Il tema sfiora quindi quello (molto complesso) della “correzione dell’errore”, ma questa è tutta un’altra storia (magari per una prossima puntata…).

Per ora a tutti noi resta la fatidica domanda: “Mister giochiamo?”.
Non credo esista un’unica risposta valida, né una ricetta fissa (“Sì, gli ultimi venti minuti”, oppure “Solo dopo che dimostrerete di essere in grado di fare questo specifico movimento che ora proveremo”, oppure “si gioca solo nell’ultimo allenamento che precede la gara”, e così via).
Sta alla nostra sensibilità, conoscenza dei ragazzi, dei loro umori, ma anche delle loro necessità. Non è affatto detto che solo per “farceli amici”, per “portarli dalla nostra parte”, per “quieto vivere” si debba rispondere sempre sì, o, al contrario, per punizione o per “auto-dipingerci” come “sergenti di ferro”, rimarcare volutamente una “autorità” (della quale magari non c’è affatto bisogno e che è ben diversa dalla “autorevolezza”), rispondere sempre “no”.

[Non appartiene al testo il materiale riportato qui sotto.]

(* ===== verification/WalRead.v ===== *)
(** Read transactions: reading the header of the wal-index, taking a snapshot
    under a read lock while other connections write and checkpoint, reading a
    frame, ending the transaction. *)
From S2P Require Import Prelude.
From S2P Require Import Util.
From S2P Require Import Vfs.
From S2P Require Import Aws.
From S2P Require Import WalTypes.
From S2P Require Import WalFormat.
From S2P Require Import WalIndex.
From S2P Require Import WalState.
From S2P Require Import WalRecover.
Open Scope Z_scope.

Definition SQLITE_READONLY_RECOVERY : Z := Z.lor SQLITE_READONLY (Z.shiftl 1 8).

Section read.
Context {F OS : Type} `{VFile F} `{WalOS OS} `{ShmEnv} (bigendian : bool).
Context (aPrivate : Z -> WiPage).
Local Abbreviation M := (@M F OS).

(** * The header *)

(** [walIndexPage(pWal, 0, &page0)]: when the page is mapped by this call, the
    header is what the page holds, zeros on the heap. *)
Definition walIndexPage0 : M (Z * bool) :=
  x ← gets (fun s => sh_idx (w_sh s));
  '(rc, pp) ← with_idx (fun w x =>
     let '(rc, pp, w, x) := walIndexPage w x 0 in Some ((rc, pp), w, x));
  w ← get_wal;
  copies ← gets (fun s => if exclusiveMode w =? WAL_HEAPMEMORY_MODE
                          then (hdr_zero, hdr_zero, mkCkpt 0 (replicate 5 0) 0)
                          else xShmHeader (w_os s));
  (match pp with
   | Some _ => if (nWiData x <=? 0) || bool_decide (apWiData x !! 0 = None)
               then upd_sh (fun s => mkShared copies.1.1 copies.1.2 copies.2 (sh_idx s))
               else mret tt
   | None => mret tt
   end);;
  mret (rc, bool_decide (pp <> None)).

Definition walIndexClose (isDelete : bool) : M unit :=
  w ← get_wal;
  (if (exclusiveMode w =? WAL_HEAPMEMORY_MODE) || bShmUnreliable w
   then upd_sh (fun s => sh_set_idx (walIdx ∅ (nWiData (sh_idx s))) s)
   else mret tt);;
  if negb (exclusiveMode w =? WAL_HEAPMEMORY_MODE) then os_shm_unmap isDelete else mret tt.

(** The part under the write lock, after a header that could not be read. *)
Definition readhdr_locked (pChanged : bool) : M (Z * Z * bool) :=
  '(rc, page0) ← walIndexPage0;
  if rc =? SQLITE_OK then
    '(badHdr, pChanged) ← (if page0 : bool then walIndexTryHdr bigendian pChanged else fail);
    if negb (badHdr =? 0) then
      rc ← walIndexRecover bigendian aPrivate;
      mret (rc, badHdr, true)
    else mret (rc, badHdr, pChanged)
  else mret (rc, 1, pChanged).

Definition readhdr_retry (rc : Z) (pChanged : bool) : M (Z * Z * bool) :=
  w ← get_wal;
  if negb (bShmUnreliable w) && negb (Z.land (readOnly w) WAL_SHM_RDONLY =? 0) then
    rc ← walLockShared WAL_WRITE_LOCK;
    if rc =? SQLITE_OK then
      walUnlockShared WAL_WRITE_LOCK;;
      mret (SQLITE_READONLY_RECOVERY, 1, pChanged)
    else mret (rc, 1, pChanged)
  else
    let bWriteLock := writeLock w in
    rc ← (if bWriteLock : bool then mret SQLITE_OK else walLockExclusive WAL_WRITE_LOCK 1);
    if rc =? SQLITE_OK then
      upd_wal (set_writeLock true);;
      '(rc, badHdr, pChanged) ← readhdr_locked pChanged;
      (if negb bWriteLock then
         upd_wal (set_writeLock false);;
         walUnlockExclusive WAL_WRITE_LOCK 1
       else mret tt);;
      mret (rc, badHdr, pChanged)
    else mret (rc, 1, pChanged).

Equilibrio, sensibilità, competenze, attenzione. Credo siano questi i pilastri che dovrebbero stare alla base dei metodi che decidiamo di usare. Allenare non è una scienza matematica, non sempre due più due fa quattro. Copiare gli altri serve a poco, a volte è persino controproducente.
Ad ogni allenamento siamo chiamati a pensare “perché faccio fare questa cosa?” “A chi/cosa serve?” “E’il momento giusto per farla?”. Allora forse, e sottolineo “forse” riusciremo a rispondere nel modo giusto al “Coach, oggi giochiamo?”.